All together, our results demonstrate that strong anti-fibrotic effect of CA and RA is a reflection of the induction of fibroblasts apoptosis in addition to the antioxidant effect of these compounds. Cytotoxicity of carnosic acid in the presence of rosmarinic acid seems to be a complex phenomenon affecting several parallel signaling pathways. Clearly, further studies with the use of inhibitor combinations are needed to identify all the pathways leading to apoptosis. With regard to the mechanism of synergy between carnosic and rosmarinic acid, several scenarios are plausible.
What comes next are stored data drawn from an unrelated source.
Definition new (slot_count slot_bytes : Z) : M unit StatePoolError StatePool :=
  if (slot_count =? 0) || (slot_bytes =? 0) then throw InvalidArgument
  else
    let backing_bytes := slot_bytes *u64 slot_count in
    let next_free := pushed_links slot_count NO_SLOT in
    let! backing := zeroed_bytes backing_bytes in
    ret (mkStatePool backing slot_bytes next_free 0 slot_count).

Definition slot_count (p : StatePool) : Z := u32 (Z.of_nat (length (next_free p))).

Definition acquire {E} : M StatePool E (option SlotHandle) :=
  let! p := gets id in
  if free_count p =? 0 then ret None
  else
    let slot := free_head p in
    let! nx := index (next_free p) slot in
    do! modify (fun p => p <| free_head := nx |>) in
    do! modify (fun p => p <| next_free := upd_nth slot (fun _ => IN_USE) (next_free p) |>) in
    do! modify (fun p => p <| free_count := free_count p -u32 1 |>) in
    ret (Some (mkSlotHandle slot)).

(** [slot >= self.next_free.len() || self.next_free[slot] != IN_USE]. *)
Definition not_in_use (p : StatePool) (h : SlotHandle) : bool :=
  match next_free p !! Z.to_nat (handle_index h) with
  | None => true
  | Some link => negb (link =? IN_USE)
  end.

Definition release (h : SlotHandle) : M StatePool StatePoolError unit :=
  let! p := gets id in
  if not_in_use p h then throw NotInUse
  else
    do! modify (fun p => p <| next_free :=
        upd_nth (handle_index h) (fun _ => free_head p) (next_free p) |>) in
    do! modify (fun p => p <| free_head := handle_index h |>) in
    modify (fun p => p <| free_count := free_count p +u32 1 |>).

Definition slot_start (p : StatePool) (h : SlotHandle) : Z := handle_index h *u64 slot_bytes p.

Definition slot {E} (h : SlotHandle) : M StatePool E (option (list Z)) :=
  let! p := gets id in
  if not_in_use p h then ret None
  else
    let start := slot_start p h in
    let! bytes := slice (backing p) start (start +u64 slot_bytes p) in
    ret (Some bytes).

(** [slot_mut] hands out a mutable slice; [f] is what its holder does to the
    bytes (a slice cannot change length). *)
Definition slot_mut {E} (h : SlotHandle) (f : list Z -> list Z) : M StatePool E (option unit) :=
  let! p := gets id in
  if not_in_use p h then ret None
  else
    let start := slot_start p h in
    let! bytes := slice (backing p) start (start +u64 slot_bytes p) in
    do! modify (fun p => p <| backing :=
        write_slice start (start +u64 slot_bytes p) (f bytes) (backing p) |>) in
    ret (Some tt).

(** ** Representation invariant *)

Abbreviation is_free p := (link_free IN_USE (next_free p)).
Abbreviation is_live p := (link_live IN_USE (next_free p)).

Record pool_wf (p : StatePool) : Prop := {
  wf_bytes : 0 < slot_bytes p;
  wf_backing : Z.of_nat (length (backing p)) = slot_bytes p * Z.of_nat (length (next_free p));
  wf_fits : slot_bytes p * Z.of_nat (length (next_free p)) <= U64_MAX;
  wf_list : slot_list IN_USE NO_SLOT (next_free p) (free_head p) (free_count p);
}.

Lemma not_in_use_spec p h : not_in_use p h = false <-> is_live p (Z.to_nat (handle_index h)).
Proof.
  unfold not_in_use, link_live. destruct (next_free p !! _) as [link|]; [|naive_solver].
  rewrite negb_false_iff, Z.eqb_eq. naive_solver.
Qed.

(** Properties of each operation, from the invariant. *)

Lemma pool_new_spec n bytes :
  0 <= n < IN_USE -> 0 <= bytes -> bytes * n <= ISIZE_MAX ->
  wp (new n bytes)
    (fun p _ => 0 < n /\ 0 < bytes /\ pool_wf p /\ Z.of_nat (length (next_free p)) = n /\
       slot_bytes p = bytes /\ free_count p = n /\ forall i, ~ is_live p i)
    (fun e _ => e = InvalidArgument /\ (n = 0 \/ bytes = 0)) tt.
Proof.
  intros Hn Hb Hnb. unfold new.
  destruct (Z.eqb_spec n 0); simpl; [wp_steps; auto|].
  destruct (Z.eqb_spec bytes 0); simpl; [wp_steps; auto|].
  wp_steps. unfold zeroed_bytes. rewrite u64_small by nia.
  destruct (Z.leb_spec (bytes * n) ISIZE_MAX); [|lia].
  wp_steps. simpl. assert (0 <= bytes * n) by nia.
  destruct (slot_list_initial IN_USE NO_SLOT n) as (Hsl&Hlen&Huse); [lia|done|].
  split_and!; [lia|lia| |lia|done|done|done].
  split; simpl; [lia|rewrite length_replicate; lia|lia|done].
Qed.

(** [acquire] fails exactly when every slot is live, and otherwise takes a free
    slot and changes nothing else. *)
Lemma pool_acquire_spec {E} p :
  pool_wf p ->
  wp acquire
    (fun o p' => match o with
       | None => p' = p /\ forall i, (i < length (next_free p))%nat -> is_live p i
       | Some h => exists i, handle_index h = Z.of_nat i /\ is_free p i /\ pool_wf p' /\
           (forall j, is_live p' j <-> is_live p j \/ j = i) /\
           length (next_free p') = length (next_free p) /\ slot_bytes p' = slot_bytes p /\
           backing p' = backing p /\ free_count p' = free_count p - 1
       end)
    (fun (_ : E) _ => False) p.
Proof.
  intros [H1 H2 H3 Hsl]. unfold acquire. wp_steps. unfold id.
  pose proof (slot_list_count _ _ _ _ _ Hsl) as Hcount. pose proof (sl_bound _ _ _ _ _ Hsl) as Hb.
  destruct (Z.eqb_spec (free_count p) 0) as [Hc|Hc].
  - wp_steps. split; [done|]. intros i Hi. rewrite Hc in Hsl. by eapply slot_list_exhausted.
  - destruct (slot_list_pop _ _ _ _ _ Hsl Hc) as (i&nx&Hhd&Hfi&Hnx&Hsl'&Hlive).
    wp_step. eapply wp_index; [rewrite Hhd, Nat2Z.id; done|]. wp_steps. exists i. simpl.
    unfold IN_USE in Hb. rewrite u32_small by lia.
    split_and!; [done|done| |done|apply length_upd_nth|done|done|done].
    split; simpl; rewrite ?length_upd_nth; done.
Qed.

(** [release] succeeds exactly on live slots; a double release or a foreign
    handle is refused and leaves the pool unchanged. *)
Lemma pool_release_spec p h :
  pool_wf p -> 0 <= handle_index h ->
  wp (release h)
    (fun _ p' => is_live p (Z.to_nat (handle_index h)) /\ pool_wf p' /\
       (forall j, is_live p' j <-> is_live p j /\ j <> Z.to_nat (handle_index h)) /\
       length (next_free p') = length (next_free p) /\ slot_bytes p' = slot_bytes p /\
       backing p' = backing p /\ free_count p' = free_count p + 1)
    (fun e p' => e = NotInUse /\ p' = p /\ ~ is_live p (Z.to_nat (handle_index h))) p.
Proof.
  intros [H1 H2 H3 Hsl] Hh. unfold release. wp_steps. unfold id. destruct (not_in_use p h) eqn:Hu.
  - wp_steps. split_and!; [done|done|]. rewrite <- not_in_use_spec. congruence.
  - apply not_in_use_spec in Hu as Hlive. wp_steps. simpl.
    destruct (slot_list_push _ _ _ _ _ _ Hsl Hlive) as [Hsl' Hlive'].
    rewrite Z2Nat.id in Hsl', Hlive' by done.
    pose proof (slot_list_count _ _ _ _ _ Hsl') as Hcount. pose proof (sl_bound _ _ _ _ _ Hsl') as Hb.
    unfold IN_USE in Hb. rewrite u32_small by lia.
    split_and!; [done| |done|apply length_upd_nth|done|done|done].
    split; simpl; rewrite ?length_upd_nth; done.
Qed.
Lemma drafted_total slots bs :
  within_depth slots bs -> Forall2 (fun s b => probe s = 0 -> b = 0) slots bs ->
  forall bs', within_depth slots bs' ->
  (forall i s, slots !! i = Some s -> probe s <> 0 -> bs' !! i = bs !! i) ->
  drafted slots bs' = total bs' - total bs.
Proof.
  intros Hw. induction Hw as [|s b slots bs Hsb Hw IH]; intros Hz bs' Hw' Hp;
    inversion Hw' as [|? b' ? bs0 Hsb' Hw0]; inversion Hz as [|???? Hz1 Hz2]; subst; simpl; [done|].
  rewrite (IH Hz2 bs0 Hw0); [|intros i si; by apply (Hp (S i))].
  destruct (Z.eqb_spec (probe s) 0) as [H0|H0]; [rewrite (Hz1 H0); lia|].
  specialize (Hp 0%nat s eq_refl H0). simplify_eq/=. lia.
Qed.

(** ** Properties *)

Lemma forall2_impl_probe slots bs :
  Forall2 (fun s b => (probe s = 0 -> b = 0) /\ b <= PROBE_ROWS) slots bs ->
  Forall2 (fun s b => probe s = 0 -> b = 0) slots bs.
Proof. intros H. eapply Forall2_impl; [exact H|]. naive_solver. Qed.

(** The two phases together, on the zeroed output the function starts from. *)
Lemma assign_spec slots cap cost0 out :
  Forall slot_ok slots -> length out = length slots -> Z.of_nat (length slots) <= U32_MAX ->
  0 < cap <= U32_MAX -> 0 <= cost0 ->
  let base := Z.min (Z.of_nat (length slots)) cap in
  wp (row_allocator_assign slots cap cost0)
    (fun rows out' => within_depth slots out' /\ rows = base + total out' /\ rows <= cap /\
       exists r t, threshold slots (effective_cost cost0) out' t /\ 0 <= r /\
         (drafted slots out' = r \/ t = 0) /\ drafted slots out' <= r /\
         base + (total out' - drafted slots out') + r = cap)
    (fun _ _ => False) out.
Proof.
  intros Hok Hlen Hn Hcap Hcost base. unfold row_allocator_assign. wp_steps. unfold id.
  rewrite Hlen, Nat.eqb_refl. simpl. destruct (Z.eqb_spec cap 0); [lia|]. wp_steps.
  set (zs := (fun _ : Z => 0) <$> out).
  assert (Forall (fun b => b = 0) zs) as Hz by (apply Forall_fmap, Forall_true; done).
  assert (within_depth slots zs) as Hw.
  { apply Forall2_same_length_lookup_2; [unfold zs; by rewrite length_fmap|].
    intros i s b Hs Hb. pose proof (Forall_lookup_1 _ _ _ _ Hz Hb). simpl in *.
    pose proof (Forall_lookup_1 _ _ _ _ Hok Hs) as [_ ?]. lia. }
  assert (total zs = 0) as Hz0 by (clear -Hz; induction Hz; simpl; lia).
  rewrite (u32_small (Z.of_nat (length slots))) by lia. fold base. rewrite u32_small by lia.
  pose proof (grant_probes_spec slots (cap - base) zs Hok ltac:(lia) Hw Hz) as Hg.
  destruct (grant_probes slots (cap - base) zs) as [r bs]. destruct Hg as (Hr&Htot&Hwb&Hpb).
  pose proof (within_depth_nonneg _ _ Hwb) as Hnn. pose proof (total_nonneg _ Hnn) as Htn.
  wp_steps. eapply wp_mono; [apply greedy_grant_spec; [done|lia|done|done|]| |done].
  { by apply forall2_impl_probe. }
  intros [] out' (Hw'&Ht'&Hprobe&t&Hth&Hend). wp_steps. unfold id.
  pose proof (drafted_total slots bs Hwb (forall2_impl_probe _ _ Hpb) out' Hw' Hprobe) as Hd.
  rewrite sum_u32_total by (by eapply within_depth_nonneg) || lia.
  rewrite u32_small by lia. split_and!; [done|done|lia|]. exists r, t.
  split_and!; [done|done| |lia|lia]. destruct Hend; [left; lia|by right].
Qed.

(** The allocator never exceeds its budget and always terminates: for any
    slots, any nonzero cap and any cost it returns exactly the base rows plus the
    draft rows it wrote, at most [firing_row_cap] in all, and no slot is granted
    more than its [maximum_draft_depth]. *)
Theorem row_allocator_within_budget slots cap cost out :
  Forall slot_ok slots -> length out = length slots -> Z.of_nat (length slots) <= U32_MAX ->
  0 < cap <= U32_MAX -> 0 <= cost ->
  exists rows out', row_allocator_assign slots cap cost out = Ret rows out' /\
    rows <= cap /\ rows = Z.min (Z.of_nat (length slots)) cap + total out' /\
    Forall2 (fun s b => 0 <= b <= maximum_draft_depth s) slots out'.
Proof.
  intros Hok Hlen Hn Hcap Hcost.
  destruct (wp_elim _ _ _ _ (assign_spec slots cap cost out Hok Hlen Hn Hcap Hcost))
    as [(rows&out'&->&Hw&->&Hle&_)|(?&?&_&[])]. by eexists _, out'.
Qed.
First is that these molecules activate distinct pathways that converge at some point of apoptosis induction, however the fact that rosmarinic acid has no cytotoxicity per se roules out this scenario. Second, one could expect a chemical recombination between these molecules so that the generated adduct has higher stability in solution and may act continuously over 24 hours, while it is known that carnosic acids is very labile. Finally, this adduct may have distinct cytotoxicity profile and the mechanism of apoptosis induction changes over 24 hours of treatment. Our observation that epithelial cells are less sensitive to carnosic acid and to the combination with rosmarinic acid favors the latter scenario. Moreover, our preliminary experiments using Nuclear Magnetic Resonance spectroscopy indicate a formation of two recombinant products of these molecules. First product appears rapidly upon the contact of rosmarinic and carnosic acid, while the other is generated progressively over 24h period. These two recombinant products are not yet present in chemical databases and their isolation, eventual synthesis and characterization forms basis for our further study.

Conclusion

Overall, rosmarinic acid plays a potent role as an adjuvant enhancing carnosic acid—induced apoptosis of lung fibroblasts and myofibroblasts and thus this might form a synergic concept for a novel anti-fibrotic therapy.

Data Availability

All relevant data are within the paper.

Funding Statement

This work was supported by the Tunisian Ministry of Higher Education, Scientific Research and Technology to SJ and by Funds from Université libre de Bruxelles to KM. The funders had no role in study design, data collection and analysis, decision to publish, or preparation of the manuscript.